A Look Back at Picasso in the Studio
The cover of Cahiers d’Art’s recently released revue Picasso: in the Studio features a dreamy scene: Pablo Picasso’s lofty, light-filled studio-apartment, adorned with exquisite moldings and filled to the brim with his artworks. The issue includes seven chapters dedicated to the artist’s techniques and interviews with contemporary artists—like Sheila Hicks, Jeff Koons, and William Kentridge—on Picasso’s influence. But perhaps the most illuminating aspect of the revue, which accompanies an exhibition at the Cahiers d’Art gallery space in Paris, are its series of rare, never-before-published photographs.
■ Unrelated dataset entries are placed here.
(* ===== verification/Kbd.v ===== *)
(** devices/kbd.c: the keyboard.

    An interrupt brings one scancode, of one or two bytes.  The state is that of the
    shift keys and the count of keys; characters go to the input queue (Intq.v). *)

From Stdlib Require Import Ascii String.
From S2P Require Import Prelude CStdlib Stdio Intq.

Record kbd := mk_kbd { left_shift : bool; right_shift : bool; left_alt : bool; right_alt : bool; left_ctrl : bool; right_ctrl : bool;
  caps_lock : bool; key_cnt : Z }.

Record keymap := mk_keymap { first_scancode : Z; kchars : list Z }.

Definition invariant_keymap : list keymap :=
  [mk_keymap 0x01 [27]; mk_keymap 0x0e [8]; mk_keymap 0x0f (9 :: chars "QWERTYUIOP"); mk_keymap 0x1c [13]; mk_keymap 0x1e (chars "ASDFGHJKL");
   mk_keymap 0x2c (chars "ZXCVBNM"); mk_keymap 0x37 (chars "*"); mk_keymap 0x39 (chars " "); mk_keymap 0x53 [127]].

Definition unshifted_keymap : list keymap :=
  [mk_keymap 0x02 (chars "1234567890-="); mk_keymap 0x1a (chars "[]"); mk_keymap 0x27 (chars ";'`"); mk_keymap 0x2b (chars "\");
   mk_keymap 0x33 (chars ",./")].

Definition shifted_keymap : list keymap :=
  [mk_keymap 0x02 (chars "!@#$%^&*()_+"); mk_keymap 0x1a (chars "{}"); mk_keymap 0x27 [58; 34; 126]; mk_keymap 0x2b (chars "|");
   mk_keymap 0x33 (chars "<>?")].

Fixpoint map_key (k : list keymap) (scancode : Z) : option Z :=
  match k with
  | [] => None
  | m :: k =>
      if (m.(first_scancode) <=? scancode) && (scancode <? m.(first_scancode) + Z.of_nat (length m.(kchars)))
      then m.(kchars) !! Z.to_nat (scancode - m.(first_scancode)) else map_key k scancode
  end.

(** the shift keys, with how to set their variables *)
Definition shift_keys : list (Z * (bool → kbd → kbd)) :=
  [(0x2a, λ b k, mk_kbd b k.(right_shift) k.(left_alt) k.(right_alt) k.(left_ctrl) k.(right_ctrl) k.(caps_lock) k.(key_cnt));
   (0x36, λ b k, mk_kbd k.(left_shift) b k.(left_alt) k.(right_alt) k.(left_ctrl) k.(right_ctrl) k.(caps_lock) k.(key_cnt));
   (0x38, λ b k, mk_kbd k.(left_shift) k.(right_shift) b k.(right_alt) k.(left_ctrl) k.(right_ctrl) k.(caps_lock) k.(key_cnt));
   (0xe038, λ b k, mk_kbd k.(left_shift) k.(right_shift) k.(left_alt) b k.(left_ctrl) k.(right_ctrl) k.(caps_lock) k.(key_cnt));
   (0x1d, λ b k, mk_kbd k.(left_shift) k.(right_shift) k.(left_alt) k.(right_alt) b k.(right_ctrl) k.(caps_lock) k.(key_cnt));
   (0xe01d, λ b k, mk_kbd k.(left_shift) k.(right_shift) k.(left_alt) k.(right_alt) k.(left_ctrl) b k.(caps_lock) k.(key_cnt))].

(** the scan of the table *)
Fixpoint set_shift (l : list (Z * (bool → kbd → kbd))) (code : Z) (b : bool) (k : kbd) : kbd :=
  match l with [] => k | (s, f) :: l => if s =? code then f b k else set_shift l code b k end.

(** what a key does besides the shift state: nothing, a character, or a reboot *)
Inductive effect := Nothing | Char (c : Z) | Reboot.

Definition shift (k : kbd) : bool := k.(left_shift) || k.(right_shift).
Definition alt (k : kbd) : bool := k.(left_alt) || k.(right_alt).
Definition ctrl (k : kbd) : bool := k.(left_ctrl) || k.(right_ctrl).

(** Ctrl, Shift and Alt applied to a character *)
Definition modified (k : kbd) (c : Z) : Z :=
  let c := if ctrl k && (0x40 <=? c) && (c <? 0x60) then c - 0x40
           else if Bool.eqb (shift k) k.(caps_lock) then u8 (tolower c) else c in
  if alt k then u8 (c + 0x80) else c.

(** the character of a key *)
Definition key_char (k : kbd) (code : Z) : option Z :=
  match map_key invariant_keymap code with
  | Some c => Some c
  | None => if shift k then map_key shifted_keymap code else map_key unshifted_keymap code
  end.

(** the code as it is read, with the prefix *)
Definition interpret (k : kbd) (raw : Z) : kbd * effect :=
  let release := negb (Z.land raw 0x80 =? 0) in
  let code := Z.land raw (Z.lnot 0x80) in
  if code =? 0x3a then
    (if release then k
     else mk_kbd k.(left_shift) k.(right_shift) k.(left_alt) k.(right_alt) k.(left_ctrl) k.(right_ctrl) (negb k.(caps_lock)) k.(key_cnt), Nothing)
  else
    match key_char k code with
    | Some c =>
        if release then (k, Nothing)
        else if (c =? 127) && ctrl k && alt k then (k, Reboot)
        else (k, Char (modified k c))
    | None => (set_shift shift_keys code (negb release) k, Nothing)
    end.

(** [raw]: the byte read, or two after a prefix.  [false]: the machine reboots. *)
Definition keyboard_interrupt (b1 b2 : Z) : M (kbd * config) bool := λ '(k, c),
  let raw := if b1 =? 0xe0 then Z.lor (Z.shiftl b1 8) b2 else b1 in
  match interpret k raw with
  | (k, Nothing) => Ok (true, (k, c))
  | (k, Reboot) => Ok (false, (k, c))
  | (k, Char ch) =>
      if intq_full c.(queue) then Ok (true, (k, c))
      else
        match intr_call (Put ch) c with
        | Ok (_, c) => Ok (true, (mk_kbd k.(left_shift) k.(right_shift) k.(left_alt) k.(right_alt) k.(left_ctrl) k.(right_ctrl) k.(caps_lock) (s64 (k.(key_cnt) + 1)), c))
        | Err e => Err e
        end
  end.

(** * The keyboard of a PC *)

(** the keys that print: their scancodes, their characters without and with shift *)
Definition pc_layout : list (Z * Z * Z) :=
  zip (zip (seqZ 0x02 12) (chars "1234567890-=")) (chars "!@#$%^&*()_+") ++
  zip (zip (seqZ 0x10 12) (chars "qwertyuiop[]")) (chars "QWERTYUIOP{}") ++
  zip (zip (seqZ 0x1e 12) (chars "asdfghjkl;'`")) (chars "ASDFGHJKL" ++ [58; 34; 126]) ++
  zip (zip (seqZ 0x2b 11) (chars "\zxcvbnm,./")) (chars "|ZXCVBNM<>?") ++ [(0x39, 32, 32)].

Definition letter (c : Z) : bool := (97 <=? c) && (c <=? 122).

(** Every printing key of the keyboard gives its character: the shifted one when Shift is
    down, for letters when Shift and Caps Lock differ; a release gives none. *)
Theorem kbd_layout code plain shifted k : (code, plain, shifted) ∈ pc_layout → alt k = false → ctrl k = false →
  interpret k code = (k, Char (if (if letter plain then xorb (shift k) k.(caps_lock) else shift k) then shifted else plain)) ∧
  interpret k (code + 0x80) = (k, Nothing).
Proof.
  intros Hin Ha Hc. revert Hin. assert (H : Forall (λ '(code, plain, shifted),
    interpret k code = (k, Char (if (if letter plain then xorb (shift k) k.(caps_lock) else shift k) then shifted else plain)) ∧
    interpret k (code + 0x80) = (k, Nothing)) pc_layout).
  { unfold interpret, key_char, modified. rewrite Ha, Hc. generalize (shift k) (caps_lock k). intros sh cl.
    repeat (apply Forall_cons_2; [destruct sh, cl; split; reflexivity|]). apply Forall_nil_2. }
  intros Hin. rewrite Forall_forall in H. exact (H _ Hin).
Qed.

Definition ex_kbd : kbd := mk_kbd true false false false false false true 0.

(** Shift and Caps Lock: a small letter *)
Lemma kbd_layout_witness : interpret ex_kbd 0x1e = (ex_kbd, Char 97).
Proof. apply (kbd_layout 0x1e 97 65 ex_kbd); [|reflexivity|reflexivity]. apply (bool_decide_unpack _). vm_compute. exact I. Defined.

(** ** The shift keys *)

(** whether the key [code] is down after these scancodes *)
Definition held (code : Z) (down : bool) (l : list Z) : bool :=
  foldl (λ down raw, if Z.land raw (Z.lnot 0x80) =? code then Z.land raw 0x80 =? 0 else down) down l.

(** the state after these scancodes *)
Definition after (k : kbd) (l : list Z) : kbd := foldl (λ k raw, (interpret k raw).1) k l.

Lemma key_char_shift k code : code ∈ shift_keys.*1 → key_char k code = None ∧ (code =? 0x3a) = false.
Proof.
  intros H. unfold key_char. repeat (apply elem_of_cons in H as [->|H]; [by destruct (shift k)|]). by apply elem_of_nil in H.
Qed.

(** the variables of the shift keys, in the order of the table *)
Definition downs (k : kbd) : list bool := [k.(left_shift); k.(right_shift); k.(left_alt); k.(right_alt); k.(left_ctrl); k.(right_ctrl)].

Lemma interpret_downs k raw : let code := Z.land raw (Z.lnot 0x80) in
  downs (interpret k raw).1 = zip_with (λ s d, if code =? s then Z.land raw 0x80 =? 0 else d) shift_keys.*1 (downs k).
Proof.
  intros code. unfold interpret. fold code. assert (Hz : ∀ l, code ∉ shift_keys.*1 → length l = 6%nat →
    zip_with (λ s d, if code =? s then Z.land raw 0x80 =? 0 else d) shift_keys.*1 l = l).
  { intros l Hn Hl. apply list_eq. intros i. destruct l as [|a [|b [|c [|d [|e [|f [|g l]]]]]]]; try discriminate Hl.
    assert (Hne : ∀ s, s ∈ shift_keys.*1 → (code =? s) = false) by (intros s Hs; apply Z.eqb_neq; intros ->; done).
    cbn [shift_keys fmap list_fmap fst zip_with]. rewrite !Hne; [done|by apply (bool_decide_unpack _)..]. }
  destruct (decide (code ∈ shift_keys.*1)) as [Hin|Hn].
  - destruct (key_char_shift k code Hin) as [-> ->]. clear Hz. generalize dependent code. intros code Hin.
    repeat (apply elem_of_cons in Hin as [->|Hin]; [by destruct (Z.land raw 128 =? 0)|]). by apply elem_of_nil in Hin.
  - rewrite Hz by done. destruct (code =? 58); [by destruct (negb _)|]. destruct (key_char k code).
    + destruct (negb (_ =? 0)); [done|]. by destruct (_ && _ && _).
    + cbn [fst]. assert (Hs : ∀ l b, code ∉ l.*1 → set_shift l code b k = k).
      { induction l as [|[s f] l IH]; intros b Hl; [done|]. cbn [set_shift]. cbn in Hl. apply not_elem_of_cons in Hl as [H1 H2].
        rewrite (proj2 (Z.eqb_neq _ _)) by congruence. by apply IH. }
      by rewrite Hs.
Qed.

(** The six variables of the shift keys always say whether the key is down: pressed and
    not released since. *)
Theorem kbd_tracks_shift k l :
  downs (after k l) = zip_with (λ s d, held s d l) shift_keys.*1 (downs k).
Proof.
  revert k. induction l as [|raw l IH]; intros k.
  - cbn [after held foldl]. done.
  - cbn [after foldl]. fold (after (interpret k raw).1 l). rewrite IH, interpret_downs. cbn [downs shift_keys fmap list_fmap fst zip_with].
    unfold held. cbn [foldl]. done.
Qed.

(** ** Into the queue *)

(** An interrupt of the keyboard never fails: a character goes to the end of the input
    queue and is counted, or is dropped when the queue is full. *)
Theorem kbd_delivers b1 b2 k c : inv c →
  ∃ go k' c', keyboard_interrupt b1 b2 (k, c) = Ok (go, (k', c')) ∧ inv c' ∧
    (c' = c ∧ k'.(key_cnt) = k.(key_cnt) ∨
     ∃ ch, c'.(sent) = c.(sent) ++ [ch] ∧ c'.(received) = c.(received) ∧ k'.(key_cnt) = s64 (k.(key_cnt) + 1)).
Proof.
  intros Hi. unfold keyboard_interrupt. set (raw := if b1 =? 0xe0 then _ else b1).
  assert (Hk : key_cnt (interpret k raw).1 = key_cnt k).
  { unfold interpret. destruct (_ =? 58); [by destruct (negb _)|]. destruct (key_char _ _).
    - destruct (negb _); [done|]. by destruct (_ && _ && _).
    - cbn [fst]. unfold shift_keys. cbn [set_shift]. by repeat case_match. }
  destruct (interpret k raw) as [k1 [| ch |]]; cbn [fst] in Hk; [by exists true, k1, c; eauto| |by exists false, k1, c; eauto].
  destruct (intq_full (queue c)) eqn:Ef; [by exists true, k1, c; eauto|].
  unfold intr_call. rewrite (bind_ok get _ c c c) by done. rewrite assert_bind by (simpl; by rewrite Ef).
  destruct (act_inv (Put ch) c Hi ltac:(simpl; by rewrite Ef)) as (c' & E & I' & A). rewrite E. eexists true, _, c'. split; [reflexivity|].
  split; [done|]. right. exists ch. cbn [key_cnt]. rewrite Hk. destruct (ac_io _ _ _ A). done.
Qed.

Lemma kbd_delivers_witness : ∃ go k' c', keyboard_interrupt 0x1e 0 (ex_kbd, start (replicate 64 0)) = Ok (go, (k', c')) ∧ c'.(sent) = [97].
Proof.
  destruct (kbd_delivers 0x1e 0 ex_kbd (start (replicate 64 0)) (queue_start_inv (replicate 64 0) eq_refl)) as (go & k' & c' & E & _).
  exists go, k', c'. split; [exact E|]. vm_compute in E. by injection E as _ _ <-.
Defined.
Edward Quinn began photographing Picasso in 1951; a black-and-white image he took two years later captures Picasso in a quiet moment at his studio in France’s Côte d’Azur. The artist faces away from the camera, arms crossed, one hand clutching a stick of charcoal. The photo’s composition is crowded with metal plates, Cubist-style paintings, shelves littered with tools, and a smattering of ceramic pieces. An unpainted canvas with faint lines sketched onto it matches Picasso’s starched white shirt, providing a nice visual break from the chaotic scene surrounding him. He appears caught in a pensive moment of pause, and we’re led to wonder if it’s authentic concern on his face, or a well-played act for the camera.
That same year, Yves Manciet photographed Picasso at work in the Madoura ceramics workshop in Vallauris. In one photograph, Picasso wears a knit skullcap and stares at a wall lined with his work: animal-like ceramic pitchers, abstract drawings of bursting bouquets, and his much-celebrated plates, many of which are adorned with simple faces or lines drawings of fish or an owl. Another shot feels more intimate, picturing Picasso in the act of painting a gothic pitcher, sun streaming in from a window behind him. As is the case with the other photographs selected for this issue, viewers are given a behind-the-scenes look into Picasso’s studio and process. The man himself, however, appears aloof and unreachable. His pose suggests he is aware of the camera, but he doesn’t ever seem to acknowledge it. He’s often captured in profile or three-quarters view, his eyes gazing beyond the frame—decisively directing the viewer’s gaze.
Photographs within the review also serve to share technical details around Picasso’s process to his extensive biography. As a whole, it strives to add texture and intimacy to the well-known picture of Picasso’s life, revealing his exploration of materials alongside testaments to his continued influence. Picasso: in the Studio is grounded in the idea, once expressed by Picasso, that “it’s not enough to know an artist’s works. One must also know when he made them, why, how, under what circumstances.”
“Picasso in the Studio” is on view at Cahier d’Art, Paris, Oct. 20, 2015–Jan. 23, 2016.